Originally uploaded by Mic2006.
As a rodent weather prognosticator, Willie did not stand-alone. There is of course Nova Scotia’s Shubenacadie Sam, Alberta’s Balzac Billy and most contentiously, Pennsylvania’s Punxsutawney Phil. It is said that Phil has a severe overbite, probably from inbreeding, not so uncommon amongst backwoods groundhogs. But by the same token, a red eyed pink nosed Willie; a silky coated groundhog specimen of regal appearance is sadly thought to be a little touched in the head and somewhat on the dim side.

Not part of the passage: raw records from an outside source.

(* ===== verification/Paths.v ===== *)
(** * Paths: resolving path names

    The directory tree on the disk as a function from inode numbers and names
    to inode numbers, a path as the list of its elements, and the proof that
    [namei] and [nameiparent] walk that tree, taking one reference to the inode
    they return and none when they fail. *)

From S2P Require Import Prelude State Strings Lock Bio BufSpec Log Inode Devs Fs Txn Blocks DemoFs FsData Dinode FsFile Icache Dirs.

(** ** Path elements *)

(** The parts of a path between slashes. *)
Fixpoint split_path (path : list Z) : list (list Z) :=
  match path with
  | [] => [[]]
  | c :: path' =>
      if c =? SLASH then [] :: split_path path'
      else match split_path path' with w :: ws => (c :: w) :: ws | [] => [[c]] end
  end.
Definition components (path : list Z) : list (list Z) := filter (λ w, w ≠ []) (split_path path).

Section Elements.
Implicit Types path name w : list Z.

Lemma components_slashes path : components (skip_slashes path) = components path.
Proof.
  induction path as [|c path IH]; simpl; [done|]. destruct (c =? SLASH) eqn:E; [|done].
  rewrite IH. unfold components. simpl. by rewrite E.
Qed.
Lemma skip_slashes_head path c rest : skip_slashes path = c :: rest → (c =? SLASH) = false.
Proof. induction path as [|d path IH]; simpl; [done|]. destruct (d =? SLASH) eqn:E; [done|]. by intros [= <- <-]. Qed.
Lemma skip_slashes_length path : (length (skip_slashes path) ≤ length path)%nat.
Proof. induction path as [|c path IH]; simpl; [done|]. destruct (c =? SLASH); simpl; lia. Qed.
Lemma skip_slashes_Forall (P : Z → Prop) path : Forall P path → Forall P (skip_slashes path).
Proof. induction 1; simpl; [constructor|]. destruct (_ =? SLASH); [done|by constructor]. Qed.

Lemma skip_name_spec path :
  let r := skip_name path in
  path = r.1 ++ r.2 ∧ split_path path = r.1 :: match r.2 with [] => [] | _ :: q => split_path q end ∧
  (∀ c q, r.2 = c :: q → c = SLASH).
Proof.
  induction path as [|c path (I1 & I2 & I3)]; simpl; [done|]. destruct (Z.eqb_spec c SLASH) as [->|E]; simpl.
  - split_and!; [done|done|]. by intros ? ? [= <- <-].
  - split_and!; [by f_equal|by rewrite I2|done].
Qed.

Lemma components_nonempty c path : (c =? SLASH) = false → components (c :: path) ≠ [].
Proof.
  intros E. unfold components. simpl. rewrite E. destruct (split_path path); rewrite filter_cons_True; done.
Qed.
Lemma components_end path : components (skip_slashes path) = [] → skip_slashes path = [].
Proof.
  intros Hc. destruct (skip_slashes path) as [|c rest] eqn:E; [done|].
  apply skip_slashes_head in E. by apply components_nonempty in Hc.
Qed.

(** [skipelem] takes the next element, cut to [DIRSIZ] characters. *)
Lemma skipelem_spec path name :
  Forall (λ c, c ≠ 0) path → length name = DIRSIZ →
  match skipelem path name with
  | None => components path = []
  | Some (rest, name') => ∃ w, components path = w :: components rest ∧ field DIRSIZ name' = take DIRSIZ w ∧
      Forall (λ c, c ≠ 0) w ∧ length name' = DIRSIZ ∧ Forall (λ c, c ≠ 0) rest ∧ (components rest = [] → rest = []) ∧
      (length rest < length path)%nat
  end.
Proof.
  intros Hnz Hn. unfold skipelem. pose proof (components_slashes path) as Ec. apply skip_slashes_Forall in Hnz as Hnz'.
  destruct (skip_slashes path) as [|c p] eqn:E; [by rewrite <- Ec|]. pose proof (skip_slashes_head _ _ _ E) as Hc.
  pose proof (skip_slashes_length path) as Hlen. rewrite E in Hlen.
  destruct (skip_name_spec (c :: p)) as (Ep & Es & Hs). assert ((skip_name (c :: p)).1 ≠ []) as Hne by (simpl; by rewrite Hc).
  destruct (skip_name (c :: p)) as [w r]. cbn [fst snd] in *. clear E.
  assert (Forall (λ c, c ≠ 0) w ∧ Forall (λ c, c ≠ 0) r) as [Hw Hr] by (apply Forall_app; by rewrite <- Ep).
  exists w. rewrite <- Ec. split_and!.
  - unfold components. rewrite Es, filter_cons_True by done. f_equal. destruct r as [|d q]; [done|].
    rewrite (Hs d q eq_refl). simpl. symmetry. apply components_slashes.
  - destruct (Nat.leb_spec DIRSIZ (length w)) as [Hge|Hlt]; unfold field, splice; rewrite take_0; cbn [app].
    + rewrite take_app_length' by (rewrite length_take; lia). rewrite <- (app_nil_r (take DIRSIZ w)).
      by rewrite upto0_app by (by apply Forall_take).
    + rewrite <- app_assoc, (take_ge w) by lia. rewrite take_app_ge by lia.
      replace (DIRSIZ - length w)%nat with (S (DIRSIZ - S (length w))) by lia. simpl.
      rewrite upto0_app by done. simpl. by rewrite app_nil_r.
  - done.
  - destruct (Nat.leb_spec DIRSIZ (length w)) as [Hge|Hlt]; (rewrite length_splice; [done|rewrite ?length_take, ?length_app; cbn [length]; lia]).
  - by apply skip_slashes_Forall.
  - apply components_end.
  - pose proof (skip_slashes_length r). apply (f_equal length) in Ep. rewrite length_app in Ep. destruct w; [done|]. simpl in *. lia.
Qed.
End Elements.

(** ** The tree *)

Definition disk_inode (s : kernel) (j : Z) : inode :=
  from_dinode (dinode_at s j) (mkInode 1 j 1 slk0 slk0 true 0 0 0 0 0 []).
Definition isdir (s : kernel) (j : Z) : bool := di_type (dinode_at s j) =? T_DIR.
(** The inode that directory [j] names [w]. *)
Definition tree_entry (s : kernel) (j : Z) (w : list Z) : option Z :=
  if isdir s j then fst <$> dir_lookup (contents s (disk_inode s j)) w else None.
Fixpoint resolve (s : kernel) (j : Z) (ws : list (list Z)) : option Z :=
  match ws with
  | [] => Some j
  | w :: ws' => match tree_entry s j w with Some k => resolve s k ws' | None => None end
  end.
(** The directory of the last element, and that element. *)
Fixpoint resolve_parent (s : kernel) (j : Z) (ws : list (list Z)) : option (Z * list Z) :=
  match ws with
  | [] => None
  | [w] => if isdir s j then Some (j, w) else None
  | w :: ws' => match tree_entry s j w with Some k => resolve_parent s k ws' | None => None end
  end.

Definition allocated (s : kernel) (j : Z) : Prop :=
  0 ≤ j < sb_ninodes (k_sb s) ∧ di_type (dinode_at s j) ≠ 0.
(** Every directory is a table of entries for inodes that are in use. *)
Record tree_ok (s : kernel) : Prop := {
  tr_dir : ∀ j, allocated s j → isdir s j = true → dirfile_ok s (disk_inode s j);
  tr_entry : ∀ j w k, allocated s j → tree_entry s j w = Some k → allocated s k ∧ di_nlink (dinode_at s k) ≠ 0 }.

(** The cache agrees with the disk; the inode in slot [lk] is locked by [pid]. *)
Record cache_ok (s : kernel) (pid : Z) (lk : option nat) : Prop := {
  cc_ok : icache_ok (k_icache s);
  cc_slot : ∀ k v, k_icache s !! k = Some v → 0 < i_ref v →
    i_dev v = 1 ∧ allocated s (i_inum v) ∧ (i_valid v = true → to_dinode v = dinode_at s (i_inum v));
  cc_lock : ∀ k v, k_icache s !! k = Some v →
    if decide (lk = Some k) then i_lock v = mkSleeplock true pid else sl_locked (i_lock v) = false }.

Lemma dir_lookup_field c w w' : field DIRSIZ w = field DIRSIZ w' → dir_lookup c w = dir_lookup c w'.
Proof.
  intros E. assert (∀ n k, find_entry n k w c = find_entry n k w' c) as H; [|apply H].
  induction n as [|n IH]; intros k; [done|]. simpl. by rewrite E, IH.
Qed.
Lemma dir_entry_field s j w w' : field DIRSIZ w = field DIRSIZ w' → tree_entry s j w = tree_entry s j w'.
Proof. intros E. unfold tree_entry. by rewrite (dir_lookup_field _ _ _ E). Qed.

(** A cached copy of a directory is as good as the inode on disk. *)
Lemma same_contents s v v' : to_dinode v' = to_dinode v → contents s v' = contents s v.
Proof. intros [= _ _ _ _ E1 E2]. unfold contents, fbyte, blk, ind. by rewrite E1, E2. Qed.
Lemma same_dir s v v' : to_dinode v' = to_dinode v → i_dev v' = i_dev v → dirfile_ok s v → dirfile_ok s v'.
Proof.
  intros E Ed [[[B1 B2 B3 B4] F2 F3 F4] D2 D3]. pose proof (same_contents s v v' E) as Ec.
  injection E as E1 _ _ _ E5 E6. assert (∀ q, blk s v' q = blk s v q) as Eb by (intros q; unfold blk, ind; by rewrite E6).
  split; [split; [split|..]|..]; rewrite ?Ed, ?E1, ?E5, ?E6, ?Ec; try done.
  - intros q. rewrite Eb. apply B3.
  - intros q r. rewrite !Eb. apply B4.
  - intros k. rewrite Eb. apply F4.
Qed.
Lemma dir_view s s' v : iview s s' → dirfile_ok s v → dirfile_ok s' v.
Proof.
  intros V [D1 D2 D3]. split; [by apply (iview_file_ok _ _ _ V)|done|by rewrite (iview_contents _ _ _ V)].
Qed.
Lemma disk_inode_copy s j : to_dinode (disk_inode s j) = dinode_at s j.
Proof. unfold disk_inode. by destruct (dinode_at s j). Qed.

(** ** Reference counts *)

Definition ref_of (j : Z) (v : inode) : Z := if (i_dev v =? 1) && (i_inum v =? j) then i_ref v else 0.
(** The references the cache counts for inode [j]. *)
Definition refs (l : list inode) (j : Z) : Z := foldr (λ v a, ref_of j v + a) 0 l.
(** The inodes in the cache. *)
Definition cached (l : list inode) : list Z := i_inum <$> filter (λ v, 0 < i_ref v) l.
Definition cnt (j : Z) (R : list Z) : Z := Z.of_nat (length (filter (j =.) R)).
Definition at_slot (s : kernel) (k : nat) (j : Z) : Prop := ∃ v, k_icache s !! k = Some v ∧ caches_inode 1 j v.

Section Refs.
Implicit Types (l : list inode) (v w : inode).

Punxsutawney Phil is generally more optimistic about the weather than Willie, though it may come of living a little further to the south. Phil’s predecessor offered his first prediction in 1887. He predicted an early spring only slightly more often than the more conservative Willie.
This past Groundhog Day Punxsutawney Phil was a little out of sorts. Again he and Willie were at odds, Willie saw no sign of his shadow but Phil had to be dragged from his burrow on “Gobblers Knob” by a top hatted “Master of Ceremonies. Phil was in no mood for small talk by that time and he scurried back down underground. The onlookers interpreted Phil’s actions of indicative of six more bitter weeks of winter.
I tended to favor Willie’s predictions, not because he was a Canadian but rather, being somewhat short sighted like Willie, I simply called it as I saw it. This last favourable prediction of his, said by his handler to be representative of his decline, had been followed by four days of balmy spring weather. The snow has all but melted and in the fog of an unseasonably warm February Shaka (My golden retriever) and I took evening walks beneath the misty, salmon-coloured haze of the streetlights – normally we would have trudged through fridgid sub-zero temperatures. Though I am not sure of the exact accuracy of Willy’s predictions he was said to be more than 50% right. That beats the odds for our local human forecasters!
In the photo above Maggie poses with a seven-foot high Wiarton Willie. It is a sculpture that depicts the deceased rodent in his prime. It was a work carved some years ago from the chalky-white Guelph Formation dolostone. Visitors heading onto the Bruce peninsula can stop in the town of Wiarton and at the edge of the lake across from his former habitation behind the library at 578 Brown Street, you will see his memorial.